DECLAIMER: Los personajes de esta historia no me pertenecen, (de ser así sería la mujer más feliz del mundo y Darien solo seria para mí) pertenecen a la gran Naoko Takeuchi)
Darien siempre ha amado a Serena y está seguro que ella también lo ama, pero ha estado lejos por mucho tiempo y ahora se da cuenta de que Serena ya no es la misma niña que él conoció. Con los años la gente cambia y . . . los sentimientos?
AMOR ETERNO?
Capitulo 7. Por fin juntos
-Chicos, chicos.- decía nerviosa Marisa.
La escena que observaron los chicos en medio del pasillo los dejó atónitos, Jedro miraba atento y sorprendido, mientras Mike había preferido desviar la mirada para ocultar un poco su sonrojo, en cambio Melisa miraba emocionada y divertida, aunque sin que lo notaran se le había escapado un suave suspiro.
- Vamos chicos a saludar.- decía evidentemente emocionada Marisa.
- Espera un momento.- le dijo Jedro mientras la tomaba por los hombros.- ellos necesitan un momento a solas, será mejor que los esperemos en el auto.
- Si es lo mejor.- dijo rápidamente Mike y se dio media vuelta .- creo que necesito tiempo para asimilar lo que vimos.
-Jajajajajajajaja.- rio Jedro abrazando a sus amigos.- solo son una linda pareja de enamorados.
Y caminaron lentamente rumbo al estacionamiento.
Darien y Serena, se habían quedado ahí , abrazados en silencio, como si tuvieran miedo de estar soñando y que el más mínimo movimiento los despertase de ese su maravilloso sueño.
Serena entonces percibió el aroma a rosas y un suave pétalo le acarició la mejilla. Abrió los ojos
- Esto es para ti, mi princesa.- le dijo Darien mientras le mostraba la rosa.
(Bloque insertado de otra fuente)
Lemma settled_receipt_moves_total_witness :
  pl_total (bk_pnl (sv_books
    (finalize_receipt 1 0 demo_clock 1005 demo_receipt demo_candidate 200 5 (Nonce.new 0) demo_service).2)) = 500.
Proof.
  pose proof (settled_receipt_moves_total 1 0 demo_clock 1005 200 5 demo_receipt demo_candidate
    (Nonce.new 0) demo_service) as H.
  assert (realized demo_receipt demo_candidate (sv_gas demo_service) = Some (700, 200)) as Er by (vm_compute; reflexivity).
  rewrite Er in H. destruct (finalize_receipt _ _ _ _ _ _ _ _ _ _) as [[o m] s]. cbn [snd].
  rewrite H.
  - reflexivity.
  - intros p g [= <- <-]. lia.
  - reflexivity.
  - reflexivity.
Defined.

Lemma wait_returns_witness :
  ∃ polled p', wait demo_get (λ p, p) (λ _, false) demo_sleep 20 1 0 1005 = Some (polled, p') ∧
    polled = Received demo_receipt.
Proof.
  destruct (wait_returns demo_get (λ p, p) (λ _, false) demo_sleep 20 1 (λ p h, Z.le_refl p)
    ltac:(intros p d; unfold demo_sleep; cbn; lia) 0 1005 ltac:(lia)) as (polled & p' & H & _).
  exists polled, p'. split; [exact H|]. vm_compute in H. by injection H as <- _.
Defined.

Lemma submitted_nonce_stays_held_witness :
  ∃ mgr', held 5 mgr' ∧
    pr_mgr <$> submit_and_settle demo_send demo_pending demo_get demo_known (λ p, p) (λ p, 0 <? p) demo_sleep
      (λ _ _, []) EmptyString 20 1 None 1 0 demo_clock demo_candidate 9 demo_fees 200
      false None (initialize (Some 5) (Nonce.new 0)).2 demo_service 0 = Some mgr'.
Proof.
  pose proof (submitted_nonce_stays_held demo_send demo_pending demo_get demo_known (λ p, p) (λ p, 0 <? p)
    demo_sleep 20 1 1 0 demo_clock demo_candidate 9 demo_fees 200 1005 5
    (reserve (initialize (Some 5) (Nonce.new 0)).2)
    (mark_stale 5 (reserve (initialize (Some 5) (Nonce.new 0)).2))) as H.
  eexists. split; [|vm_compute; reflexivity].
  specialize (H demo_service demo_service 0 2 (Done SkippedShutdown)).
  destruct H as [[_ H]|[? _]]; [vm_compute; by constructor|reflexivity|exact H|done].
Defined.

Lemma submit_and_settle_returns_witness :
  ∃ r, submit_and_settle demo_send demo_pending demo_get demo_known (λ p, p) (λ _, false) demo_sleep
      (λ _ _, []) EmptyString 20 1 None 1 0 demo_clock demo_candidate 9 demo_fees 200
      false None (initialize (Some 5) (Nonce.new 0)).2 demo_service 0 = Some r ∧
    state_ok (nm_state (pr_mgr r)) ∧ nm_initialized (pr_mgr r) = true.
Proof.
  assert (∀ p d, p < (demo_sleep p d).2) as Hsleep by (intros p d; unfold demo_sleep; cbn; lia).
  assert (∀ p n p', demo_pending p = (inl n, p') → 0 ≤ n ≤ 2 ^ 63) as Hfit
    by (intros p n p' [= <- _]; lia).
  assert (roomy 0 (initialize (Some 5) (Nonce.new 0)).2) as Hr.
  { split; [done|]. split; [split; cbn; [done|set_solver]|]. cbn. split; [lia|set_solver]. }
  exact (submit_and_settle_returns demo_send demo_pending demo_get demo_known (λ p, p) (λ _, false) demo_sleep
      20 1 (λ p h, Z.le_refl p) Hsleep Hfit ltac:(lia) 1 0 demo_clock demo_candidate 9 demo_fees 200
      (λ _ _, []) EmptyString None false None _ demo_service 0 Hr).
Defined.
Definition align_flash_source_for_dispatch (source : FlashLoanSource) (liquidity : TokenFlashLiquidity)
    (balancer_only has_dodo route_uses_balancer_vault : bool) : option FlashLoanSource :=
  let aave_viable := aave_viable liquidity in
  let mixed_balancer_route := (route_uses_balancer_vault && negb balancer_only)%bool in
  if (negb balancer_only && match source with FBalancer | FDirect => true | _ => false end)%bool then
    if aave_viable then Some FAaveV3
    else if has_dodo then Some FDodo
    else if (negb (is_zero (fl_balancer liquidity)) && negb mixed_balancer_route)%bool then Some FBalancer
    else None
  else if (bool_decide (source = FAaveV3) && negb aave_viable)%bool then
    if has_dodo then Some FDodo else None
  else if (bool_decide (source = FDodo) && negb has_dodo)%bool then
    if aave_viable then Some FAaveV3 else None
  else Some source.

(** [.position(..)] *)
Fixpoint position {A} (f : A → bool) (l : list A) : option nat :=
  match l with
  | [] => None
  | x :: l => if f x then Some O else let? k := position f l in Some (S k)
  end.

(** [rotate_left(k)] *)
Definition rotate_by {A} (k : nat) (l : list A) : list A := drop k l ++ take k l.

Definition rotate_cycle_to_start (cycle : FoundCycle) (new_start : TokenIndex) : option FoundCycle :=
  if bool_decide (fc_edges cycle = []) then None
  else
    let? k := position (λ e, token_in e =? new_start) (fc_edges cycle) in
    let edges := rotate_by k (fc_edges cycle) in
    if match last edges with Some e => token_out e =? new_start | None => false end
    then Some {| fc_start_token := new_start; fc_edges := edges; fc_hop_count := edge_hops cycle;
                 fc_log_weight := fc_log_weight cycle;
                 fc_cumulative_fee_bps := fc_cumulative_fee_bps cycle; fc_score := fc_score cycle;
                 fc_cycle_ratio := fc_cycle_ratio cycle |}
    else None.
(* ===== verification/Abi.v ===== *)
(** * Executor calls and their packing

    [src/src/abis.rs] (the calls the encoders emit), [calldata/approvals.rs],
    [calldata/hash.rs] and [build_packed_route_payload] of [calldata/mod.rs], all in
    [src/src/services/execution].  A call is kept as the typed value the code hands to
    the ABI encoder; the encoder itself is generated by a library and a parameter
    ([abi_encode]), and so is [keccak256].  Bytes are numbers below 256. *)
From S2P Require Import Prelude Word Types Routes.

(** ** Bytes *)

(** [to_be_bytes::<n>()] *)
Fixpoint be_bytes (n : nat) (v : Z) : list Z :=
  match n with
  | O => []
  | S n => be_bytes n (v / 256) ++ [v mod 256]
  end.

(** The number big-endian bytes denote. *)
Definition of_be (bytes : list Z) : Z := fold_left (λ acc b, acc * 256 + b) bytes 0.

(** A 32-byte word that holds an address. *)
Definition address_word (a : Address) : list Z := replicate 12 0 ++ be_bytes 20 a.

(** ** Calls *)

Record BalancerSingleSwap := {
  ss_pool_id : Z;
  ss_kind : Z;
  ss_asset_in : Address;
  ss_asset_out : Address;
  ss_amount : Z;
  ss_user_data : list Z;
}.

Record BalancerFundManagement := {
  fm_sender : Address;
  fm_from_internal_balance : bool;
  fm_recipient : Address;
  fm_to_internal_balance : bool;
}.

Record BalancerBatchSwapStep := {
  bs_pool_id : Z;
  bs_asset_in_index : nat;
  bs_asset_out_index : nat;
  bs_amount : Z;
  bs_user_data : list Z;
}.

(** The tuple of the V3 callback data. *)
Record V3Callback := { cb_protocol_id : Z; cb_token0 : Address; cb_token1 : Address; cb_fee : Z }.

(** The calls of [IArbExecutor], [IERC20] and the pools that the encoders make. *)
Inductive AbiCall :=
| TransferAllCall (token to : Address)
| TransferCall (to : Address) (amount : Z)
| ApproveCall (spender : Address) (amount : Z)
| V2SwapCall (amount0_out amount1_out : Z) (to : Address) (data : list Z)
| V3SwapCall (recipient : Address) (zero_for_one : bool) (amount_specified sqrt_price_limit_x96 : Z)
    (data : V3Callback)
| UnlockCall (data : list Z)
| CurveStableExchange (i j dx min_dy : Z)
| CurveStableNgExchange (i j dx min_dy : Z) (receiver : Address)
| CurveCryptoExchange (i j dx min_dy : Z)
| BalancerSwapCall (single_swap : BalancerSingleSwap) (funds : BalancerFundManagement)
    (limit deadline : Z)
| BatchSwapCall (kind : Z) (swaps : list BalancerBatchSwapStep) (assets : list Address)
    (funds : BalancerFundManagement) (limits : list Z) (deadline : Z)
| SellBaseCall (to : Address)
| SellQuoteCall (to : Address)
| WoofiSwapCall (from_token to_token : Address) (from_amount min_to_amount : Z)
    (to rebate_to : Address).

Record ExecutorCall := { ec_target : Address; ec_value : Z; ec_data : AbiCall }.

Definition exec_call (target : Address) (data : AbiCall) : ExecutorCall :=
  {| ec_target := target; ec_value := 0; ec_data := data |}.

(** ** Approvals and transfers *)

Definition encode_approve_if_needed (token spender : Address) (amount : Z) : ExecutorCall :=
  exec_call token (ApproveCall spender amount).

Definition encode_transfer_all (executor token to : Address) : ExecutorCall :=
  exec_call executor (TransferAllCall token to).

Definition encode_token_transfer (executor token pool : Address) (amount : Z)
    (use_transfer_all : bool) : ExecutorCall :=
  if use_transfer_all then encode_transfer_all executor token pool
  else exec_call token (TransferCall pool amount).

(** ** Packing *)

(** [is_plausible_contract_address] of [services/discovery.rs] *)
Definition MIN_CONTRACT : Address := 0xffff.
Definition is_plausible_contract_address (addr : Address) : bool :=
  (negb (is_zero addr) && (MIN_CONTRACT <? addr))%bool.

Section pack.
Context (abi_encode : AbiCall → list Z) (keccak256 : list Z → Z).

Definition compute_route_hash (route_blob : list Z) : Z := keccak256 route_blob.

(** The bytes of one call. *)
Definition pack_call (call : ExecutorCall) : list Z :=
  let data := abi_encode (ec_data call) in
  address_word (ec_target call) ++ be_bytes 32 (ec_value call)
    ++ be_bytes 32 (Z.of_nat (length data)) ++ data.

Definition pack_executor_calls (calls : list ExecutorCall) : option (list Z) :=
  if is_empty calls then None
  else if negb (packed_calls_fit_executor (length calls)) then None
  else if existsb (λ call, is_zero (ec_target call)
                           || negb (is_plausible_contract_address (ec_target call)))%bool calls
  then None
  else Some (be_bytes 32 (Z.of_nat (length calls)) ++ concat (pack_call <$> calls)).

Definition build_packed_route_payload (flash_token : Address) (flash_amount : Z)
    (profit_token : Address) (min_profit deadline : Z) (calls : list ExecutorCall)
  : option (list Z * Z) :=
  if (is_zero flash_token || is_zero profit_token)%bool then None
  else
    let? packed_calls := pack_executor_calls calls in
    let route_hash := compute_route_hash packed_calls in
    Some (address_word flash_token ++ be_bytes 32 flash_amount ++ address_word profit_token
            ++ be_bytes 32 min_profit ++ be_bytes 32 deadline ++ be_bytes 32 route_hash
            ++ packed_calls,
          route_hash).

(** ** Reading the packed bytes back *)

(** One 32-byte word and the rest. *)
Definition read_word (bytes : list Z) : option (Z * list Z) :=
  if (length bytes <? 32)%nat then None else Some (of_be (take 32 bytes), drop 32 bytes).

(** [n] calls: target, value and data of each. *)
Fixpoint read_calls (n : nat) (bytes : list Z) : option (list (Z * Z * list Z)) :=
  match n with
  | O => match bytes with [] => Some [] | _ => None end
  | S n =>
      let? target := read_word bytes in
      let? value := read_word target.2 in
      let? len := read_word value.2 in
      let size := Z.to_nat len.1 in
      if (length len.2 <? size)%nat then None
      else
        let? calls := read_calls n (drop size len.2) in
        Some ((target.1, value.1, take size len.2) :: calls)
  end.

Record Payload := {
  py_flash_token : Z;
  py_flash_amount : Z;
  py_profit_token : Z;
  py_min_profit : Z;
  py_deadline : Z;
  py_route_hash : Z;
  py_calls : list (Z * Z * list Z);
}.

Definition read_payload (bytes : list Z) : option Payload :=
  let? flash_token := read_word bytes in
  let? flash_amount := read_word flash_token.2 in
  let? profit_token := read_word flash_amount.2 in
  let? min_profit := read_word profit_token.2 in
  let? deadline := read_word min_profit.2 in
  let? route_hash := read_word deadline.2 in
  let? count := read_word route_hash.2 in
  let? calls := read_calls (Z.to_nat count.1) count.2 in
  Some {| py_flash_token := flash_token.1; py_flash_amount := flash_amount.1;
          py_profit_token := profit_token.1; py_min_profit := min_profit.1;
          py_deadline := deadline.1; py_route_hash := route_hash.1; py_calls := calls |}.
End pack.

(** ** Byte lemmas *)

Lemma be_bytes_length n : ∀ v, length (be_bytes n v) = n.
Proof. induction n as [|n IH]; intros v; [done|]. cbn. rewrite length_app, IH. cbn. lia. Qed.

Lemma of_be_app l r : of_be (l ++ r) = of_be l * 256 ^ Z.of_nat (length r) + of_be r.
Proof.
  unfold of_be. rewrite fold_left_app. generalize (fold_left (λ acc b, acc * 256 + b) l 0). intros a.
  induction r as [|b r IH] using rev_ind; [cbn; lia|].
  rewrite !fold_left_app, IH, length_app. cbn [fold_left length].
  rewrite Nat2Z.inj_add, Z.pow_add_r by lia. change (Z.of_nat 1) with 1. ring.
Qed.

Lemma of_be_be_bytes n : ∀ v, 0 ≤ v < 256 ^ Z.of_nat n → of_be (be_bytes n v) = v.
Proof.
  induction n as [|n IH]; intros v Hv; [cbn in *; lia|]. cbn [be_bytes].
  rewrite Nat2Z.inj_succ, Z.pow_succ_r in Hv by lia.
  rewrite of_be_app, IH by (split; [apply Z.div_pos; lia|apply Z.div_lt_upper_bound; lia]).
  cbn. pose proof (Z.div_mod v 256). lia.
Qed.
(* ===== verification/Calldata.v ===== *)
(** * From a route to executor calls

    [src/src/services/execution/calldata]: the hops of a route with their addresses and
    amounts ([build_calldata_hops]), one encoder per venue ([encoders/*.rs]) and
    [encode_route], which chains them; [quote.rs], the quotes and price limits they use;
    and the label tests of [core/protocol.rs].  An [anyhow] error is [None]; the reject
    strings of [build_calldata_hops] are constructors. *)
From stdpp Require Import gmap.
From Stdlib Require Import Ascii String.
From S2P Require Import Prelude Word Types TickMath UniswapV3 Gas Profit Arena Realign Routes LocalSim.
From S2P Require Import Submit FlashLiquidity Assess Abi.

(** ** Labels *)

Definition contains_ignore_case (s needle : string) : bool := ic s needle.

Definition is_ascii_alphanumeric (a : ascii) : bool :=
  let n := N_of_ascii a in
  (((48 <=? n) && (n <=? 57)) || ((65 <=? n) && (n <=? 90)) || ((97 <=? n) && (n <=? 122)))%N%bool.

(** [.bytes().filter(..).map(..).collect()] *)
Fixpoint compact_label (s : string) : string :=
  match s with
  | EmptyString => EmptyString
  | String a s => if is_ascii_alphanumeric a then String (lower a) (compact_label s) else compact_label s
  end.

Definition is_curve_stableswap_ng_pool_type (pool_type : option string) : bool :=
  let_some pool_type := pool_type or false in
  let compact := compact_label pool_type in
  (contains compact "stableng" || contains compact "stableswapng")%bool.

Definition is_algebra_integral_protocol_label (raw : string) : bool :=
  (contains_ignore_case raw "quickswap_v4" || contains_ignore_case raw "quick_v4")%bool.

Definition is_algebra_protocol_label (raw : string) : bool :=
  (is_algebra_integral_protocol_label raw || contains_ignore_case raw "algebra"
   || contains_ignore_case raw "quickswap_v3" || contains_ignore_case raw "quick_v3")%bool.

Definition is_known_protocol_label (raw : string) : bool :=
  (is_algebra_protocol_label raw || contains_ignore_case raw "woofi" || contains_ignore_case raw "dodo"
   || contains_ignore_case raw "balancer" || contains_ignore_case raw "curve"
   || contains_ignore_case raw "elastic" || contains_ignore_case raw "v2"
   || contains_ignore_case raw "v3" || contains_ignore_case raw "v4")%bool.

Definition curve_uses_receiver (pool_type : option string) : bool :=
  is_curve_stableswap_ng_pool_type pool_type.

Definition v3_callback_protocol_id (label : option string) : Z :=
  let_some l := label or 1 in
  if (ic l "sushiswap_v3" || ic l "sushi_v3")%bool then 2
  else if ic l "ramses" then 6
  else if is_algebra_integral_protocol_label l then 4
  else if is_algebra_protocol_label l then 3
  else 1.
-Estoy feliz de estar aquí, contigo.- le dijo Serena mientras tomaba la flor y la apretaba fuerte contra su pecho.
En el estacionamiento:
-Oigan chicos no les pareció algo joven la novia de Darien.- preguntó Jedro.
-La verdad es que no me fijé muy bien.- dijo Mike .
-La verdad es que yo ni siquiera pude verla , Darien la tenía atrapada.
-Marisa ¡.- la riñeron sus amigos.
- Bueno, bueno, ya déjenme en paz, porque si no, no les cuento nada de lo que logre averiguar con ella.
- Ya sé que quedamos de averiguar lo más posible acerca de ella y de su relación con Darien, pero hay que ser prudentes si Darien se da cuenta, no nos va a ir muy bien.
- Tranquilo Mike, solo queremos saciar nuestra curiosidad, además no es que vayamos a interrogarla estilo FBI.- dijo riendo Jedro, ante la preocupación de su amigo.
Siguieron charlando animadamente durante algún rato hasta que se percataron de la presencia de la feliz pareja. Darien llevaba jalando la maleta de Serena de un lado y del otro a la misma Serena prácticamente aferrada a su brazo. El sonreía plácidamente como no lo había hecho hace tiempo.
- Lamento haberles hecho esperar tanto.- dijo Darien dirigiéndose a sus amigos. Y adoptando actitud calmada de siempre, rodeó con su brazo a Serena .
-Chicos, ella es Serena, la niña que se roba mis noches de sueño..- dijo Darien, haciendo sonrojar a Serena ante su inesperada presentación.
- Hola, mi nombre es Serena Tsukino, mucho gusto de conocerles , Jedro, Mike y Melisa, cierto?.
- Hola .- respondieron los tres algo sorprendidos.
- Darien habla mucho de ustedes en sus cartas, me da gusto saber que tiene tan buenos amigos.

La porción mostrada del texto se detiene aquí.